(** The head write that ends both appends. *)
Lemma append_tail s w head hash :
  w_eventID w ∉ l_projected s ->
  let s1 := mkLedger (l_events s ++ [w_row w head hash]) (l_heads s) ({[w_eventID w]} ∪ l_projected s) (l_pii s) in
  (cas_passes s (w_key w) head /\
   writeChainHead (w_key w).1 (w_key w).2 head (h_LastSeq head + 1) hash s1 = Ok (appended s (w_row w head hash), tt)) \/
  (~ cas_passes s (w_key w) head /\
   writeChainHead (w_key w).1 (w_key w).2 head (h_LastSeq head + 1) hash s1 = Err ErrChainConflict).
Proof.
  intros _ s1. destruct (w_row_facts w head hash) as (Hid & Hseq & _ & Hh).
  destruct (writeChainHead_spec (w_key w).1 (w_key w).2 head (h_LastSeq head + 1) hash s1) as [[Hc E]|[Hc E]].
  - left. split; [by destruct (w_key w)|]. rewrite E. unfold appended. rewrite w_row_key, Hid, Hseq, Hh.
    by destruct (w_key w).
  - right. split; [by destruct (w_key w)|done].
Qed.

Lemma claim_fresh s id : id ∉ l_projected s ->
  claimEventIdentity id s = Ok (mkLedger (l_events s) (l_heads s) ({[id]} ∪ l_projected s) (l_pii s), true).
Proof. intros H. unfold claimEventIdentity. by rewrite decide_False. Qed.

(** A commit of an unclaimed identity: the hash is computed and the swap
    decides. *)
Lemma w_commit_fresh s w head :
  ledger_ok s -> w_eventID w ∉ l_projected s ->
  match w_hash w head with
  | Ok hash =>
      (cas_passes s (w_key w) head /\ w_commit w head s = Ok (appended s (w_row w head hash), tt)) \/
      (~ cas_passes s (w_key w) head /\ w_commit w head s = Err ErrChainConflict)
  | Err e => w_commit w head s = Err e
  end.
Proof.
  intros Hok Hnew. unfold w_commit, mbind, ltx_bind. rewrite claim_fresh by done. simpl.
  pose proof (ok_claimed _ Hok) as Hc.
  destruct w as [input|input id shard time]; simpl in *;
    [unfold append_row, w_hash, w_input|unfold append_legacy_row, w_hash, w_input];
    cbn [w_event w_eventID w_key w_ref w_version snd]; cbv zeta; unfold mbind, ltx_bind, l_lift, res_bind; destruct (append_hash_input _ _ _ _ _ _ _) as [hi|]; try done;
    (destruct (hashRowForEvent hi) as [hash|]; [|done]).
  - pose proof (append_tail s (AppendWriter input) head hash Hnew) as Ht.
    erewrite (insert_event_fresh s); [|done|done|done]. simpl in *. rewrite default_outcome_context.
    destruct Ht as [[Hcas ->]|[Hcas ->]]; [left|right]; done.
  - pose proof (append_tail s (LegacyWriter input id shard time) head hash Hnew) as Ht.
    erewrite (insert_event_fresh s); [|done|done|done]. simpl in *.
    destruct Ht as [[Hcas ->]|[Hcas ->]]; [left|right]; done.
Qed.

Lemma w_commit_claimed s w head : w_eventID w ∈ l_projected s -> w_commit w head s = Err (w_refusal w).
Proof. intros H. unfold w_commit, mbind, ltx_bind, claimEventIdentity. by rewrite decide_True. Qed.

Lemma w_commit_inv s s' w head :
  ledger_ok s -> w_commit w head s = Ok (s', tt) ->
  (w_eventID w ∉ l_projected s) /\ cas_passes s (w_key w) head /\
  exists hash, w_hash w head = Ok hash /\ s' = appended s (w_row w head hash).
Proof.
  intros Hok E. destruct (decide (w_eventID w ∈ l_projected s)) as [Hin|Hnew].
  { by rewrite w_commit_claimed in E. }
  pose proof (w_commit_fresh s w head Hok Hnew) as H. destruct (w_hash w head) as [hash|]; [|congruence].
  destruct H as [[Hc Hs]|[_ Hs]]; [|congruence]. split_and!; [done..|]. exists hash. split; [done|congruence].
Qed.

(** ** Every interleaving *)

Lemma past_head_appended s row k head : past_head s k head -> past_head (appended s row) k head.
Proof.
  intros (rows & Hp & ->). exists rows. split; [|done]. simpl. rewrite chain_rows_app. by apply prefix_app_r.
Qed.

(** The row of a writer at a head, under the hash it computes there. *)
Definition written (r : Row) : Prop :=
  exists w head hash, (w_starts w /\ admitted w) /\ w_hash w head = Ok hash /\ r = w_row w head hash.

Record system_ok (sys : system) : Prop := {
  sys_ledger : ledger_ok sys.1;
  sys_pending : Forall (fun p => (w_starts p.1 /\ admitted p.1) /\ past_head sys.1 (w_key p.1) p.2) sys.2;
  sys_written : Forall written (l_events sys.1);
}.

Lemma w_commit_ok s s' w head :
  ledger_ok s -> past_head s (w_key w) head -> w_commit w head s = Ok (s', tt) -> ledger_ok s'.
Proof.
  intros Hok Hpast (Hnew & Hcas & hash & Hh & ->)%w_commit_inv; [|done].
  apply past_head_cas in Hcas; [|done..]. destruct (w_row_facts w head hash) as (Hid & Hseq & Hprev & _).
  apply appended_ok; [done| | |].
  - by rewrite Hid.
  - by rewrite Hseq, w_row_key, <- Hcas.
  - by rewrite Hprev, w_row_key, <- Hcas.
Qed.

Lemma step_ok sys sys' : ledger_step sys sys' -> system_ok sys -> system_ok sys'.
Proof.
  destruct 1 as [s ps w head Hw Ha Hr|s s' ps1 w head ps2 Hc|s ps1 p ps2]; intros [Hok Hps Hrows]; simpl in *.
  - split; [done| |done]. rewrite readChainHead_ok in Hr by done. injection Hr as <-. constructor; [|done].
    split; [done|]. simpl. eexists; split; [done|]. by destruct (w_key w).
  - apply Forall_app in Hps as [H1 [[Hw Hp] H2]%Forall_cons]. split; simpl; [by eapply w_commit_ok|..].
    + apply w_commit_inv in Hc as (_ & _ & hash & _ & ->); [|done]. apply Forall_app.
      split; (eapply Forall_impl; [done|]); intros p [? ?]; split; auto using past_head_appended.
    + apply w_commit_inv in Hc as (_ & _ & hash & Hh & ->); [|done]. simpl. apply Forall_app. split; [done|].
      constructor; [|constructor]. by exists w, head, hash.
  - apply Forall_app in Hps as [H1 [_ H2]%Forall_cons]. split; [done|by apply Forall_app|done].
Qed.

Lemma reachable_ok sys : reachable sys -> system_ok sys.
Proof.
  assert (forall sys0, rtc ledger_step sys0 sys -> system_ok sys0 -> system_ok sys) as Hsteps.
  { induction 1 as [|a b c Hab _ IH]; [done|]. intros Ha. apply IH. by eapply step_ok. }
  intros H. apply (Hsteps _ H). split; [apply empty_ledger_ok|constructor|constructor].
Qed.

(** C5: Whatever the interleaving of consumers and legacy writers, from an
    empty ledger, every organization and shard has one linked chain numbered
    from 1 whose last row is its head, no event has two rows, and the claimed
    identities are those of the rows. *)
Theorem reachable_ledger_ok (s : ledger) (ps : list (writer * chainHeadState)) :
  reachable (s, ps) -> ledger_ok s.
Proof. by intros [H _ _]%reachable_ok. Qed.

(** C31: What a pending transaction meets at its commit: an identity that has
    a row is refused, a head that another writer moved is a chain conflict,
    and on an unmoved head the row is appended, so a retry that reads the
    head again is not refused by the chain. *)
Theorem pending_commit_outcome (s : ledger) (ps : list (writer * chainHeadState)) (w : writer) (head : chainHeadState) (hash : string) :
  reachable (s, ps) -> (w, head) ∈ ps -> w_hash w head = Ok hash ->
  w_commit w head s =
    if decide (w_eventID w ∈ row_EventID <$> l_events s) then Err (w_refusal w)
    else if decide (head = head_of (chain_rows (w_key w) (l_events s)))
    then Ok (appended s (w_row w head hash), tt)
    else Err ErrChainConflict.
Proof.
  intros [Hok Hps _]%reachable_ok Hin Hh. simpl in *.
  pose proof (proj1 (Forall_forall _ _) Hps _ Hin) as [_ Hpast]. simpl in Hpast.
  assert (w_eventID w ∈ row_EventID <$> l_events s <-> w_eventID w ∈ l_projected s) as Hids.
  { by rewrite <- (ok_claimed _ Hok), elem_of_list_to_set. }
  case_decide as Hid; [apply w_commit_claimed; by apply Hids|].
  pose proof (w_commit_fresh s w head Hok ltac:(by rewrite <- Hids)) as Hc. rewrite Hh in Hc.
  rewrite (past_head_cas _ _ _ Hok Hpast) in Hc. case_decide; naive_solver.
Qed.

(** A transaction that meets no other writer is a read and a commit. *)
Lemma appendChainRow_alone s input :
  ledger_ok s -> ValidateEvent (ai_Event input) = Ok tt ->
  (_ ← appendChainRow input; mret tt) s =
    w_commit (AppendWriter input) (head_of (chain_rows (w_key (AppendWriter input)) (l_events s))) s.
Proof.
  intros Hok Hv. unfold w_commit, appendChainRow, mbind, ltx_bind, l_lift. rewrite Hv. simpl.
  unfold claimEventIdentity. case_decide; [done|]. simpl. rewrite default_outcome_context.
  pose proof (readChainHead_ok s (ec_OrgID (ev_Context (ai_Event input))) (ai_Shard input) Hok) as Hr.
  unfold readChainHead in Hr. by injection Hr as ->.
Qed.

End writers.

+ + +

[Your goal]
All that is needed is the exact run of lines above from the line containing "(destruct (hashRowForEvent hi)" through the line containing "by rewrite w_commit_claimed", both of them included.

[Output for this exercise]
    (destruct (hashRowForEvent hi) as [hash|]; [|done]).
  - pose proof (append_tail s (AppendWriter input) head hash Hnew) as Ht.
    erewrite (insert_event_fresh s); [|done|done|done]. simpl in *. rewrite default_outcome_context.
    destruct Ht as [[Hcas ->]|[Hcas ->]]; [left|right]; done.
  - pose proof (append_tail s (LegacyWriter input id shard time) head hash Hnew) as Ht.
    erewrite (insert_event_fresh s); [|done|done|done]. simpl in *.
    destruct Ht as [[Hcas ->]|[Hcas ->]]; [left|right]; done.
Qed.

Lemma w_commit_claimed s w head : w_eventID w ∈ l_projected s -> w_commit w head s = Err (w_refusal w).
Proof. intros H. unfold w_commit, mbind, ltx_bind, claimEventIdentity. by rewrite decide_True. Qed.

Lemma w_commit_inv s s' w head :
  ledger_ok s -> w_commit w head s = Ok (s', tt) ->
  (w_eventID w ∉ l_projected s) /\ cas_passes s (w_key w) head /\
  exists hash, w_hash w head = Ok hash /\ s' = appended s (w_row w head hash).
Proof.
  intros Hok E. destruct (decide (w_eventID w ∈ l_projected s)) as [Hin|Hnew].
  { by rewrite w_commit_claimed in E. }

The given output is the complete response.